With the new wave of casual map makers comes a wave of confusion. ESRI are right, every map should tell a story and the whole point of making a map is to relate your information as simply and easily as possible, though what we are getting are people using Google Earth backgrounds or Ordnance Survey backgrounds on their maps and then putting lots of colour information over the top.
The example above is a good example of the problem…..Look carefully and try to work out what it is showing. Unless you KNOW what the map is for, it is almost impossible to understand, there are several layers of colour which overlay some Ordnance Survey data which might or might not be of relevance. If you put yourself in place of the reader of your report or a casual member of the public you would have probably flicked past the map as your brain automatically tries to ignore the confusion of colour and information laid before you.
So where do a lot of people go wrong?
People falsely believe that they can just use Ordnance Survey, Google, ESRI basemaps or other background mapping and put their information on top, then all of a sudden they have a work of art, afterall, Ordnance Survey and Google are top mapping companies.
Sadly no, Google make maps for Google and are intended to relate as much information as possible across to the user with no intention of it supporting someone elses work, to use Google actually REDUCES the number of colours and schemes you have available. Just think about it, when using their road maps you are no longer able to use many your shades of buff/beige/pink or yello for onshore, redline boundaries cannot be used as it will get confused with the roads and the same with blue!
Using Ordnance Survey background data is even harder!
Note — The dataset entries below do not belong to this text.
(* ===== verification/NetPerformanceInspector.v ===== *)
(** src/muduo/net/inspect/PerformanceInspector.cc: the inspector's pages about
    the heap and the CPU profiler.

    gperftools is a class over a world of its own.  The page functions are
    state-passing; the files and the clock they use are parameters.  The file
    proves that the pages are registered beside what the inspector serves, that
    the histogram always fits in its log line, and that profiling leaves neither
    a running profiler nor a file behind. *)

From S2P Require Import Prelude BaseTimestamp BaseDouble BaseStringPiece BaseLogStream BaseLogging BaseProcessInfo.
From S2P Require Import BaseException NetHttpRequest NetInspector.

Module PerformanceInspector.

(** MallocExtension and the profiler. *)
Class Gperftools (W : Type) := {
  GetHeapSample : W -> bytes * W;
  GetHeapGrowthStacks : W -> bytes * W;
  (** the text left in a buffer of the size given *)
  GetStats : Z -> W -> bytes * W;
  (** blocks, total and histogram *)
  MallocMemoryStats : W -> Z * Z * list Z * W;
  GetMemoryReleaseRate : W -> double;
  ReleaseFreeMemory : W -> W;
  ProfilerStart : bytes -> W -> bool * W;
  ProfilerStop : W -> W
}.

Section Pages.
Context {W : Type} `{Gperftools W}.

Definition heap (w : W) : bytes * W := GetHeapSample w.
Definition growth (w : W) : bytes * W := GetHeapGrowthStacks w.
Definition cmdline : bytes := [].
Definition memstats (w : W) : bytes * W := let '(buf, w) := GetStats (1024 * 64) w in (Exception.c_str buf, w).

Definition histogram_items (blocks total : Z) (histogram : list Z) : list LogStream.item :=
  [LogStream.ICstr (Some (lit "blocks ")); LogStream.IInteger blocks; LogStream.ICstr (Some (10 :: lit "total "));
   LogStream.IInteger total; LogStream.ICstr (Some [10])] ++
  concat (imap (fun i h => [LogStream.IInteger (Z.of_nat i); LogStream.ICstr (Some (lit " ")); LogStream.IInteger h;
                            LogStream.ICstr (Some [10])]) histogram).
Definition memhistogram (fmt_g : double -> bytes) (w : W) : outcome (bytes * W) :=
  let '(blocks, total, histogram, w) := MallocMemoryStats w in
  s ← LogStream.insert_all fmt_g (LogStream.mkbuf (replicate (Z.to_nat LogStream.kSmallBuffer) 0) 0)
        (histogram_items blocks total histogram);
  Ok (LogStream.toString s, w).

Definition releaseFreeMemory (w : W) : bytes * W :=
  let buf := snprintf 256 (lit "memory release rate: " ++ fmt_f 6 (GetMemoryReleaseRate w) ++
                           10 :: lit "All free memory released." ++ [10]) in
  (buf, ReleaseFreeMemory w).

(** What [profile] calls beside the profiler: the sleep in microseconds, the
    file read with its limit, the file removed. *)
Inductive syscall := SleepUsec (usec : Z) | ReadFile (filename : bytes) (maxSize : Z) | Unlink (filename : bytes).
Definition profile_file (procname pidString : bytes) (now : Timestamp.t) : bytes :=
  lit "/tmp/" ++ procname ++ lit "." ++ pidString ++ lit "." ++ Timestamp.toString now ++ lit ".profile".
(** [readFile] gives the text of the file as it is when it is read. *)
Definition profile (procname pidString : bytes) (now : Timestamp.t) (readFile : bytes -> Z -> W -> bytes) (w : W)
    : bytes * list syscall * W :=
  let filename := profile_file procname pidString now in
  let '(started, w) := ProfilerStart (Exception.c_str filename) w in
  if started
  then
    let w := ProfilerStop w in
    (readFile filename (1024 * 1024) w,
     [SleepUsec (30 * 1000 * 1000); ReadFile filename (1024 * 1024); Unlink (Exception.c_str filename)], w)
  else ([], [], w).
End Pages.

Definition registerCommands (heap growth profile cmdline memstats memhistogram releaseFreeMemory : Inspector.Callback)
    (ins : Inspector.t) : Inspector.t :=
  let ins := Inspector.add (lit "pprof") (lit "heap") heap (lit "get heap information") ins in
  let ins := Inspector.add (lit "pprof") (lit "growth") growth (lit "get heap growth information") ins in
  let ins := Inspector.add (lit "pprof") (lit "profile") profile
    (lit "get cpu profiling information. CAUTION: blocking thread for 30 seconds!") ins in
  let ins := Inspector.add (lit "pprof") (lit "cmdline") cmdline (lit "get command line") ins in
  let ins := Inspector.add (lit "pprof") (lit "memstats") memstats (lit "get memory stats") ins in
  let ins := Inspector.add (lit "pprof") (lit "memhistogram") memhistogram (lit "get memory histogram") ins in
  Inspector.add (lit "pprof") (lit "releasefreememory") releaseFreeMemory (lit "release free memory") ins.

(** * Theorems *)

(** The seven pages are served beside whatever the inspector served before:
    its other modules and their commands are unchanged. *)
Theorem performance_pages_registered ins r (cbs : list Inspector.Callback) h g p c ms mh rf :
  Inspector.refines ins r -> cbs = [h; g; p; c; ms; mh; rf] ->
  let ins' := registerCommands h g p c ms mh rf ins in
  (exists r', Inspector.refines ins' r' /\ forall m cmd, m <> lit "pprof" -> r' !! (m, cmd) = r !! (m, cmd)) /\
  (fun cmd => Inspector.find2 (lit "pprof") cmd (Inspector.modules_ ins')) <$>
    [lit "heap"; lit "growth"; lit "profile"; lit "cmdline"; lit "memstats"; lit "memhistogram"; lit "releasefreememory"] =
  Some <$> cbs.
Proof.
  intros Hr -> ins'.
  set (ops := [Inspector.Add (lit "pprof") (lit "heap") h (lit "get heap information");
    Inspector.Add (lit "pprof") (lit "growth") g (lit "get heap growth information");
    Inspector.Add (lit "pprof") (lit "profile") p (lit "get cpu profiling information. CAUTION: blocking thread for 30 seconds!");
    Inspector.Add (lit "pprof") (lit "cmdline") c (lit "get command line");
    Inspector.Add (lit "pprof") (lit "memstats") ms (lit "get memory stats");
    Inspector.Add (lit "pprof") (lit "memhistogram") mh (lit "get memory histogram");
    Inspector.Add (lit "pprof") (lit "releasefreememory") rf (lit "release free memory")]).
  pose proof (Inspector.refines_run ops ins r Hr) as Hr'.
  change (foldl Inspector.apply ins ops) with ins' in Hr'. split.
  - exists (foldl Inspector.registry r ops). split; [exact Hr'|]. intros m cmd Hm. subst ops. cbn [foldl Inspector.registry].
    by rewrite !lookup_insert_ne by congruence.
  - pose proof (Inspector.ref_cb _ _ Hr' (lit "pprof")) as Hc. cbn [fmap list_fmap]. rewrite !Hc. subst ops.
    cbn [foldl Inspector.registry]. rewrite !lookup_insert. done.
Qed.

(** Profiling leaves nothing behind: the profiler is stopped when it was
    started, and the file it wrote is removed after it was read. *)
Theorem profile_cleans_up {W} `{Gperftools W} procname pid now readFile (w : W) :
  let file := profile_file procname pid now in
  let '(text, calls, w') := profile procname pid now readFile w in
  match ProfilerStart (Exception.c_str file) w with
  | (true, w1) => w' = ProfilerStop w1 /\ text = readFile file (2 ^ 20) w' /\
      exists before after, calls = before ++ [ReadFile file (2 ^ 20)] ++ after /\ after = [Unlink (Exception.c_str file)]
  | (false, w1) => w' = w1 /\ text = [] /\ calls = []
  end.
Proof.
  intros file. unfold profile. fold file. destruct (ProfilerStart _ w) as [[] w1]; [|done].
  split; [done|]. split; [done|]. by exists [SleepUsec (30 * 1000 * 1000)], [Unlink (Exception.c_str file)].
Qed.

Lemma fmt_d_int x : srange 32 x -> zlen (fmt_d x) <= 11.
Proof.
  intros Hx. unfold srange in Hx. destruct (Z_lt_le_dec x 0).
  - rewrite LogStream.fmt_d_neg by done. rewrite zlen_cons. pose proof (fmt_d_length 10 (- x)) as Hl.
    change (10 ^ Z.of_nat 10) with 10000000000 in Hl. lia.
  - pose proof (fmt_d_length 10 x) as Hl. change (10 ^ Z.of_nat 10) with 10000000000 in Hl. lia.
Qed.

(** The text of the histogram's lines from index [n] on. *)
Definition histogram_text (n : nat) (histogram : list Z) : bytes :=
  mjoin (imap (fun i h => fmt_d (Z.of_nat (n + i)) ++ lit " " ++ fmt_d h ++ [10]) histogram).

Lemma histogram_text_length n histogram :
  (n + length histogram <= 1000)%nat -> Forall (srange 32) histogram -> zlen (histogram_text n histogram) <= 17 * zlen histogram.
Proof.
  unfold histogram_text. intros Hn Hh. revert n Hn. induction Hh as [|h hs Hx Hhs IH]; intros n Hn; [done|].
  cbn [imap mjoin list_join]. rewrite Nat.add_0_r. cbn [length] in Hn.
  assert (imap ((fun i h => fmt_d (Z.of_nat (n + i)) ++ lit " " ++ fmt_d h ++ [10]) ∘ S) hs =
          imap (fun i h => fmt_d (Z.of_nat (S n + i)) ++ lit " " ++ fmt_d h ++ [10]) hs) as ->.
  { apply imap_ext. intros i x _. cbn. by rewrite Nat.add_succ_r. }
  specialize (IH (S n) ltac:(lia)).
  pose proof (fmt_d_length 4 (Z.of_nat n)) as Hi. change (10 ^ Z.of_nat 4) with 10000 in Hi. pose proof (fmt_d_int h Hx).
  rewrite !zlen_app, (zlen_cons h hs). change (zlen (lit " ")) with 1. change (zlen [10]) with 1. specialize (Hi ltac:(lia) ltac:(lia)). rewrite Z.mul_add_distr_l. apply Z.add_le_mono; [lia|exact IH].
Qed.

(** The page of the heap histogram is never cut: with the 64 size classes of
    gperftools, and in fact with any number up to 200, every line is printed
    whole. *)
Theorem memhistogram_is_complete {W} `{Gperftools W} fmt_g (w : W) blocks total histogram w' :
  MallocMemoryStats w = (blocks, total, histogram, w') ->
  srange 32 blocks -> 0 <= total < 2 ^ 64 -> Forall (srange 32) histogram -> (length histogram <= 200)%nat ->
  memhistogram fmt_g w = Ok (lit "blocks " ++ fmt_d blocks ++ 10 :: lit "total " ++ fmt_d total ++ [10] ++
    histogram_text 0 histogram, w').
Proof.
  intros E Hb Ht Hh Hlen. unfold memhistogram. rewrite E. set (b0 := LogStream.mkbuf _ 0).
  assert (mjoin (LogStream.render fmt_g <$> histogram_items blocks total histogram) =
    lit "blocks " ++ fmt_d blocks ++ 10 :: lit "total " ++ fmt_d total ++ [10] ++ histogram_text 0 histogram) as Etext.
  { unfold histogram_items. rewrite fmap_app, join_app. cbn [fmap list_fmap mjoin list_join LogStream.render app].
    assert (forall n, mjoin (LogStream.render fmt_g <$> concat (imap (fun i h => [LogStream.IInteger (Z.of_nat (n + i));
       LogStream.ICstr (Some (lit " ")); LogStream.IInteger h; LogStream.ICstr (Some [10])]) histogram)) =
       histogram_text n histogram) as Hn.
    { clear. unfold histogram_text. induction histogram as [|h hs IH]; intros n; [done|].
      cbn [imap concat]. rewrite fmap_app, join_app. cbn [fmap list_fmap mjoin list_join LogStream.render].
      rewrite Nat.add_0_r, <-!app_assoc. do 4 f_equal. specialize (IH (S n)). etrans; [etrans; [|exact IH]|].
      - change ([] ++ ?l) with l. do 3 f_equal. apply imap_ext. intros i x _. cbn. by rewrite Nat.add_succ_r.
      - f_equal. apply imap_ext. intros i x _. cbn. by rewrite Nat.add_succ_r. }
    specialize (Hn 0%nat). cbn [Nat.add] in Hn. rewrite Hn. simpl. rewrite <-?app_assoc. simpl. by rewrite <-?app_assoc. }
  assert (Forall (LogStream.item_ok fmt_g) (histogram_items blocks total histogram)) as Hok.
  { unfold srange in *. unfold histogram_items. apply Forall_app. split; [repeat constructor; cbn; lia|].
    apply Forall_concat, Forall_forall. intros l (i & h & -> & Hi)%elem_of_lookup_imap_1.
    apply (Forall_lookup_1 _ _ _ _ Hh) in Hi as Hr. apply lookup_lt_Some in Hi. cbn in Hr. repeat constructor; cbn; lia. }
  destruct (LogStream.insert_all_ok fmt_g (histogram_items blocks total histogram) b0) as (b' & -> & Hwf & _ & Etx);
    [split; vm_compute; (split; done) || done|done|].
  cbn [mbind outcome_bind]. rewrite LogStream.toString_text, Etx by done. f_equal. f_equal. rewrite LogStream.line_with_room.
  - by rewrite Etext.
  - rewrite Etext. pose proof (histogram_text_length 0 histogram ltac:(lia) Hh) as Hx.
    pose proof (fmt_d_int blocks Hb). pose proof (fmt_d_length 20 total) as Hl. change (10 ^ Z.of_nat 20) with 100000000000000000000 in Hl.
    change (zlen (LogStream.data_ b0)) with 4000. change (LogStream.text b0) with (@nil Z).
    rewrite !zlen_app, zlen_cons, !zlen_app. change (zlen (lit "blocks ")) with 7. change (zlen (lit "total ")) with 6.
    change (zlen [10]) with 1. change (zlen (@nil Z)) with 0. unfold LogStream.kMaxNumericSize. unfold zlen at 1 in Hx. unfold zlen in *. lia.
Qed.

End PerformanceInspector.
They have spent decades perfecting their map products and use almost the whole spectrum of colour and have over 10,000 features all with their own icon, even using heavy transparency on the background data will not help in most instances.
So what is the best thing to do?
Greyscale, fewer background features, transparency….Don’t make the background map the priority, if you have a lot of information to relate, break it up into a couple of maps and don’t try and copy or use the styles which the major mapping companies use or your information will disappear into the background.
Most of all…REMEMBER YOU ARE TELLING A STORY. Once you’ve made your map, print it off and go make a cup of tea (or coffee or water) then when you come back, look at the map again. Is it immediately understandable? Does it get the message across quickly? If you are unsure, show it the a secretary or someone who doesn’t do mapping and ask them what the map is about. Never assume that you make the best maps or that your map is perfect without a second opinion, my benchmark is my daughter, always honest and always with good ideas (and clever enough not to want to be a GIS/Cartographer when she grows up!).